Beijing Yanhua sees 80pc profit rise

PUBLISHED : Saturday, 08 November, 2003, 12:00am
UPDATED : Saturday, 08 November, 2003, 12:00am
 

The plastics maker envisages a substantial increase as industrial demand is up but costs grow only slightly


Sinopec Beijing Yanhua Petrochemical, China's largest maker of resins and plastics, expects to post a net profit growth of up to 80 per cent this year, buoyed by strong industrial demand and slight increases in material costs.


A company spokesman said the reasons behind the sharp improvement included a larger increase in product prices compared with raw material costs.


'Next year, we expect product prices to remain relatively high as the economy is still growing at a fast pace,' he said, citing strong demand from the car tyre industry.


The H share, a subsidiary of Asia's largest oil refiner China Petroleum & Chemical (Sinopec), said its main raw material was light industry oil, which is refined from crude oil.


The company met its full-year pre-tax profit target of 530 million yuan (HK$492.37 million) late last month, Bloomberg reported. Last year, it posted an audited pre-tax profit of 330.7 million yuan and after-tax profit of 209.1 million yuan.


According to a report by Sinopec News, a company publication, Sinopec Beijing Yanhua achieved its profit target earlier than expected and the profit achieved so far was a record high, despite the impact of the Sars epidemic and facility maintenance.


The company also saved 20 per cent of its interest expenses this year by shortening the duration of its loans and taking advantage of supplier credits.


Sinopec Beijing Yanhua makes resins and plastics, synthetic rubber and basic organic chemicals.
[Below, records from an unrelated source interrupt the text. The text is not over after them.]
(* ===== verification/SessionFacts.v ===== *)
(** * Lemmas about src/session.c

    The well-formedness invariant of [session_t], and for each operation an
    equation or a case analysis that says what it does on every branch.  The
    properties of SessionSpec are consequences of these. *)

From S2P Require Import Prelude World Crypto Session Replay.

(** ** Well-formed sessions: array sizes and integer ranges *)
Record session_wf (s : session_t) : Prop := {
  wf_static : keys_wf (static_keys s);
  wf_data : keys_wf (data_keys s);
  wf_eph_pk : length (local_eph_pk s) = CRYPTO_PUBLIC_KEY_BYTES;
  wf_eph_pk_bytes : is_bytes (local_eph_pk s);
  wf_eph_sk : length (local_eph_sk s) = CRYPTO_SECRET_KEY_BYTES;
  wf_hs_counter : is_u64 (handshake_counter s);
  wf_pending : is_u64 (pending_handshake_counter s);
  wf_hs_seen : is_u64 (highest_handshake_counter_seen s);
  wf_tx : is_u64 (tx_counter s);
  wf_rx : is_u64 (highest_rx_counter s);
  wf_window : window_wf (replay_window s)
}.

Lemma is_u64_0 : is_u64 0.
Proof. unfold is_u64. lia. Qed.
#[export] Hint Resolve wf_static wf_data wf_eph_pk wf_eph_pk_bytes wf_eph_sk wf_hs_counter wf_pending
  wf_hs_seen wf_tx wf_rx wf_window is_u64_0 window_wf_zeros : edgar.

(** Prove [session_wf] of a session obtained by field assignments. *)
Ltac solve_wf := split; simpl; eauto with edgar.

(** ** The clock ticks of an external call *)
Definition tick (w : world) : world :=
  {| w_calls := S (w_calls w); w_errno := w_errno w; w_log := w_log w; w_trace := w_trace w |}.

Lemma ask_eq {A} (f : nat -> A) w : ask f w = Some (f (w_calls w), tick w).
Proof. reflexivity. Qed.

Section SessionFacts.
  Context `{SO : Sodium} {SL : SodiumLaws} `{EV : Env} {EL : EnvLaws}.

(** ** session_start_handshake *)

(** The session after [session_start_handshake] drew the pair [kp]. *)
Definition restarted (kp : bytes * bytes) (s : session_t) : session_t :=
  set_replay false (highest_rx_counter s) (replicate SESSION_REPLAY_WINDOW_BYTES 0)
    (set_tx_counter 0
       (set_state SESSION_STATE_HANDSHAKE_PENDING (set_local_eph kp.1 kp.2 s))).

Lemma start_handshake_eq s w :
  session_start_handshake s w = Some (restarted (env_keypair (w_calls w)) s, tick w).
Proof.
  unfold session_start_handshake, crypto_generate_keypair. rewrite M_bind_eq, ask_eq. simpl.
  by destruct (env_keypair (w_calls w)).
Qed.

Lemma restarted_wf n s : session_wf s -> session_wf (restarted (env_keypair n) s).
Proof.
  intros H. pose proof (env_keypair_matches n) as E. pose proof (env_keypair_sk_length n).
  pose proof (env_keypair_sk_bytes n).
  destruct (env_keypair n) as [pk sk]. cbn [fst snd] in *. subst pk.
  solve_wf; [apply scalarmult_base_length|by apply scalarmult_base_bytes].
Qed.

(** ** Writing a message: type byte, then a sealed payload *)
Lemma write_message t key counter p out :
  zlen p + 25 < 2 ^ 64 -> (length p + 25 <= length out)%nat ->
  (out ← buf_set 0 t out; on_tail 1 out (crypto_seal key counter p)) =
    Some (zlen p + 24, t :: sealed_packet key counter p ++ drop (length p + 25) out).
Proof.
  intros Hp Hlen. destruct out as [|b out]; [simpl in Hlen; lia|]. simpl in Hlen.
  rewrite buf_set_ok by (simpl; lia). cbn [mbind option_bind]. unfold on_tail.
  replace (drop 1 (<[0%nat:=t]> (b :: out))) with out by reflexivity.
  rewrite crypto_seal_ok by lia. simpl.
  by replace (length p + 25)%nat with (S (length p + 24)) by lia.
Qed.

(** The three kinds of datagram. *)
Definition message (t : Z) (key : bytes) (counter : Z) (p : bytes) : bytes :=
  t :: sealed_packet key counter p.

Lemma message_length t key counter p : length (message t key counter p) = (length p + 25)%nat.
Proof. unfold message. cbn [length]. rewrite sealed_packet_length. lia. Qed.

Lemma message_bytes t key c p : is_byte t -> is_bytes p -> is_bytes (message t key c p).
Proof. intros. constructor; [done|by apply sealed_packet_bytes]. Qed.

Lemma message_inj t key c c' p p' :
  is_u64 c -> is_u64 c' -> zlen p + 24 < 2 ^ 64 -> zlen p' + 24 < 2 ^ 64 ->
  message t key c p = message t key c' p' -> c = c' /\ p = p'.
Proof.
  intros ???? E. apply (f_equal tail) in E. by apply (sealed_packet_inj key).
Qed.

(** Reading a message back. *)
Lemma open_message key inp out c0 r out' c :
  is_bytes inp -> zlen inp < 2 ^ 64 -> inp <> [] ->
  crypto_open key (tail inp) out c0 = Some (r, out', c) ->
  (r = -1 /\ c = c0) \/
  exists p, r = zlen p /\ out' = p ++ drop (length p) out /\ is_u64 c /\
    inp = message (hd 0 inp) key c p /\ (length p <= length out)%nat.
Proof.
  intros Hb Hlen Hne E. destruct inp as [|t inp]; [done|]. simpl in *.
  inv_bytes. apply crypto_open_inv in E as [?|(p & ? & ? & ? & ? & ?)]; [by left| |done|lia].
  right. exists p. unfold message. split; [done|]. split; [done|]. split; [done|].
  split; [by f_equal|done].
Qed.

Lemma has_type_inv t inp : has_type t inp = true -> inp <> [] /\ hd 0 inp = t.
Proof. destruct inp; simpl; [done|]. intros ?%Z.eqb_eq. done. Qed.

Lemma has_type_message t key c p : has_type t (message t key c p) = true.
Proof. apply Z.eqb_refl. Qed.

(** ** session_build_init *)
Definition can_build_init (s : session_t) (out : bytes) : Prop :=
  role s = CRYPTO_ROLE_INITIATOR /\ state s = SESSION_STATE_HANDSHAKE_PENDING /\
  (SESSION_HANDSHAKE_MSG_LEN <= length out)%nat.

Lemma build_init_eq s out :
  session_wf s ->
  (can_build_init s out /\
   session_build_init s out =
     Some (57, set_handshake_counters (u64 (handshake_counter s + 1)) (handshake_counter s) s,
           message SESSION_MSG_HANDSHAKE_INIT (tx (static_keys s)) (handshake_counter s)
             (local_eph_pk s) ++ drop 57 out)) \/
  (~ can_build_init s out /\ session_build_init s out = Some (-1, s, out)).
Proof.
  intros Hwf. unfold can_build_init, session_build_init.
  pose proof (wf_eph_pk s Hwf) as Hpk. unfold CRYPTO_PUBLIC_KEY_BYTES in Hpk.
  unfold SESSION_HANDSHAKE_MSG_LEN, CRYPTO_PACKET_OVERHEAD, CRYPTO_COUNTER_BYTES,
    CRYPTO_TAG_BYTES, CRYPTO_PUBLIC_KEY_BYTES.
  case_bool_decide as Hr; [|right; split; [tauto|done]].
  case_bool_decide as Hs; [|right; split; [tauto|done]]. cbn [negb orb].
  destruct (Z.ltb_spec (zlen out) (Z.of_nat (1 + (8 + 16) + 32))); [right; split; [lia|done]|].
  left. split; [split; [done|split; [done|lia]]|].
  pose proof (write_message SESSION_MSG_HANDSHAKE_INIT (tx (static_keys s))
    (handshake_counter s) (local_eph_pk s) out) as W.
  rewrite Hpk in W. specialize (W ltac:(lia) ltac:(lia)).
  apply bind_Some in W as (o & -> & W). cbn [mbind option_bind]. by rewrite W.
Qed.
According to a Core Pacific-Yamaichi research report, the company's eight major products registered selling price increases ranging from 8 to 58 per cent year on year in the first nine months of this year.


While total production fell 4.4 per cent due to facilities maintenance and upgrades, Core Pacific believed the full-year volume would be sustained at last year's 1.43 million tonnes.


The Taiwanese brokerage estimated the company's total turnover rose by 19 per cent during the same period, and forecast a 23.6 per cent turnover growth for the whole of this year.


China's strong industrial growth has fuelled demand for oil and petrochemical products.


From January to September, the country imported 67.21 million tonnes of crude oil, up 29.8 per cent year on year. Due to a sharp rise in the oil price, the dollar value of oil imports rose 60.1 per cent to US$14.63 billion.


The import of petrochemicals in the same period has grown at a slower pace of 3.3 per cent in volume to 59.3 million tonnes. Higher prices meant their value surged 27.2 per cent to US$38.71 billion.


Chinese oil refineries and petrochemical plants such as Sinopec Beijing Yanhua and its sister firms, Sinopec Shanghai Petrochemical, Sinopec Yizheng Chemical and Fibre, and Sinopec Zhenhai Refining, have expanded production capacities to meet surging domestic demand. All but Sinopec Yizheng have posted strong profit growth this year, on the back of a global economic recovery which sent petrochemical prices upwards.


Analysts expect the petrochemical industry's boom to peak late next year or early 2005.